Francis Danby (16 November 1793 – 9 February 1861) was an Irish painter of the Romantic era. His imaginative, dramatic landscapes were comparable to those of John Martin. Danby initially developed his creative style while he was the central figure in a group of artists who have come to be known as the Bristol School. His period of greatest success was in London in the 1820s.
Born in the south of Ireland, he was one of a set of twins; his father, James Danby, farmed small assets he owned near Wexford, but his death, in 1807, caused the family to move to Dublin, while Francis was still a schoolboy. He began to practice drawing at the Royal Dublin Society's schools; and under an erratic young artist named James Arthur O'Connor he began painting landscapes. Danby also made acquaintance with George Petrie.
In 1813 Danby left for London together with O'Connor and Petrie.This journey, undertaken with very inadequate funds, quickly came to an end, and they had to get home again by walking. At Bristol they made a pause, and Danby, finding he could get trifling sums for water-color drawings, remained there working diligently and sending to the London exhibitions pictures of importance. There his large oil paintings quickly attracted attention.

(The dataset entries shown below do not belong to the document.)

(* ===== verification/WriteSpec.v ===== *)
(** What processing writes to the database.  The tries of a state and of the receipts
    are written only when they are synced; before that, the one write is the code of a
    contract, under its digest ([State.UpdateStateObject]).  So whatever the code that runs,
    every record of the database stays as it is, or becomes data stored
    under its own digest: no block, no index and no total difficulty is touched, unless a
    contract's code has been made to hash to the record's key. *)

From S2P Require Import Prelude GoVal Big Bytes Errors Rlp Value Db Crypto Nibbles Trie TrieSpec.
From S2P Require Import Opcodes State Machine Vm Curve Transaction Block BlockChain Transition.

(** The database of a state of a computation. *)
Class HasDb (D S : Type) := db_of : S -> D.

#[export] Instance store_db {D} : HasDb D (Store D) := λ s, e_db (st_env s).
#[export] Instance env_db {D} : HasDb D (Env D) := λ e, e_db e.
#[export] Instance trie_db {D} : HasDb D (Trie * Env D) := λ te, e_db te.2.
#[export] Instance world_db {D} : HasDb D (World D) := λ w, e_db (w_env w).
#[export] Instance vworld_db {D} : HasDb D (VWorld D) := λ vw, db_of (vw_world vw).
#[export] Instance vstate_db {D} : HasDb D (VState D) := λ s, db_of (v_world s).
#[export] Instance transition_db {D} : HasDb D (StateTransition * VWorld D) := λ tw, db_of tw.2.
#[export] Instance chain_db {D} : HasDb D (Chain D) := λ c, e_db (c_env c).

Section Records.
Context `{HC : Crypto} {D : Type} `{HD : Database D} `{HL : !DatabaseLaws D}.

(** The record has been replaced by data of which its key is the digest. *)
Definition overwritten (d d' : D) (key : bytes) : Prop :=
  db_data d' key ≠ db_data d key ∧ Sha3Bin (db_data d' key) = key.

(** Every record that has changed has been overwritten so. *)
Definition only_digests (d d' : D) : Prop :=
  ∀ key, db_data d' key = db_data d key ∨ overwritten d d' key.

#[export] Instance only_digests_order : PreOrder only_digests.
Proof.
  split; [by left|]. intros d1 d2 d3 H12 H23 key.
  destruct (decide (db_data d3 key = db_data d1 key)) as [|Hne]; [by left|]. right. split; [done|].
  destruct (H23 key) as [E|[_ E]]; [|done].
  destruct (H12 key) as [E'|[_ E']]; congruence.
Qed.

Lemma only_digests_put d x : only_digests d (db_Put d (Sha3Bin x) x).
Proof.
  intros key. destruct (decide (Sha3Bin x = key)) as [<-|Hne]; [|left; by apply db_get_put_ne].
  destruct (decide (x = db_data d (Sha3Bin x))) as [E|Hx]; [left; by rewrite db_get_put_eq|].
  right. split; by rewrite db_get_put_eq.
Qed.

(** The relation between the states of a computation. *)
Definition records {S} `{HasDb D S} : relation S := λ s s', only_digests (db_of s) (db_of s').

#[export] Instance records_order {S} `{HasDb D S} : PreOrder (records (S := S)).
Proof.
  split; [intros s; unfold records; reflexivity|]. intros s1 s2 s3 H12 H23. unfold records in *. by etrans.
Qed.

Lemma records_same {S} `{HasDb D S} (s s' : S) : db_of s' = db_of s -> records s s'.
Proof. intros E. unfold records. rewrite E. reflexivity. Qed.

Lemma steps_for_collect_records {S A B} `{HasDb D S} (f : A -> st S (list B)) l :
  (∀ x, steps records (f x)) -> steps records (for_collect f l).
Proof.
  intros Hf. induction l as [|x l IH]; [by intros s|]. cbn [for_collect].
  apply (steps_bind records); [apply Hf|]. intros a. by apply (steps_bind records); [|by intros ? ?].
Qed.

Lemma records_fmap {S A B} `{HasDb D S} (f : A -> B) (m : st S A) : steps records m -> steps records (f <$> m).
Proof. intros Hm s. specialize (Hm s). unfold fmap, st_fmap. by destruct (m s). Qed.

(** A block that is found after such writes is the one that was there, or its record has been overwritten. *)
Lemma GetBlock_after (d d' : D) key : only_digests d d' ->
  GetBlock d' key = GetBlock d key ∨ overwritten d d' key.
Proof. intros Hd. destruct (Hd key) as [E|]; [|by right]. left. unfold GetBlock. by rewrite E. Qed.

End Records.

(** [recording]: peel a computation into operations that are known to write nothing else. *)
Ltac recording :=
  repeat first
  [ apply (steps_ret records) | apply (steps_lift records) | solve [eauto 4 with records]
  | by intros ?; apply records_same
  | apply records_fmap
  | apply (steps_bind records); [|intros ?]
  | apply (steps_for_each records); intros ? | apply steps_for_collect_records; intros ?
  | match goal with |- steps _ (let '(_, _) := ?x in _) => destruct x end
  | match goal with |- steps _ (match ?x with _ => _ end) => destruct x end ].

Section Writes.
Context `{HC : Crypto} `{HS : Secp256k1} {D : Type} `{HD : Database D} `{HL : !DatabaseLaws D} `{HM : MapOrder}.

(** * Tries *)

Lemma records_tame {A} (m : TM D A) : tame m -> steps records m.
Proof. intros [_ Hm] s. by apply records_same, Hm. Qed.

Lemma records_run {A} (m : TM D A) : steps records m -> steps records (run m).
Proof.
  intros Hm [t e]. unfold run. specialize (Hm (mkStore (tr_cache t) e)). by destruct (m _) as [o s].
Qed.

#[local] Hint Resolve records_run records_tame tame_getNode tame_PutValue tame_Cache_Get tame_getState
  tame_InsertState : records.

Lemma records_deleteState f : ∀ spare v k, steps records (deleteState (D := D) f spare v k).
Proof.
  induction f as [|f IH]; intros spare v k; cbn [deleteState]; [by intros s; apply records_same|].
  unfold Trie_Put, Cache_Put. recording.
Qed.

Lemma records_iterateNode f : ∀ p v, steps records (iterateNode (D := D) f p v).
Proof.
  induction f as [|f IH]; intros p v; cbn [iterateNode]; [by intros s; apply records_same|]. recording.
Qed.

#[local] Hint Resolve records_deleteState records_iterateNode : records.

Lemma records_root_type v : steps records (root_type (D := D) v).
Proof. unfold root_type. recording. Qed.

#[local] Hint Resolve records_root_type : records.

Lemma records_set_root v : steps records (set_Root (D := D) v).
Proof. intros [t e]. by apply records_same. Qed.

#[local] Hint Resolve records_set_root : records.

Lemma records_Update k v : steps records (Update (D := D) k v).
Proof. unfold Update, UpdateState. recording. Qed.

Lemma records_Get k : steps records (Trie_Get (D := D) k).
Proof. unfold Trie_Get. recording. Qed.

Lemma records_Delete spare k : steps records (Trie_Delete (D := D) spare k).
Proof. unfold Trie_Delete. recording. Qed.

Lemma records_Each fuel : steps records (Each (D := D) fuel).
Proof. unfold Each. recording. apply records_run. unfold fetchNode. recording. Qed.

Danby exhibited his large (15 feet wide) and powerful The Deluge that year; the success of that painting, "the largest and most dramatic of all his Martinique visions," revitalized his reputation and career. Other pictures by him were The Golden Age (c. 1827, exhibited 1831), Rich and Rare Were the Gems She Wore (1837), and The Evening Gun (1848).
Some of Danby's later paintings, like The Wood nymph’s Hymn to the Rising Sun (1845), tended toward a calmer, more restrained, more cheerful manner than those in his earlier style; but he returned to his early mode for The Shipwreck (1859). He lived his final years at Exmouth in Devon, where he died in 1861. Along with John Martin and J. M. W. Turner, Danby is considered among the leading British artists of the Romantic period.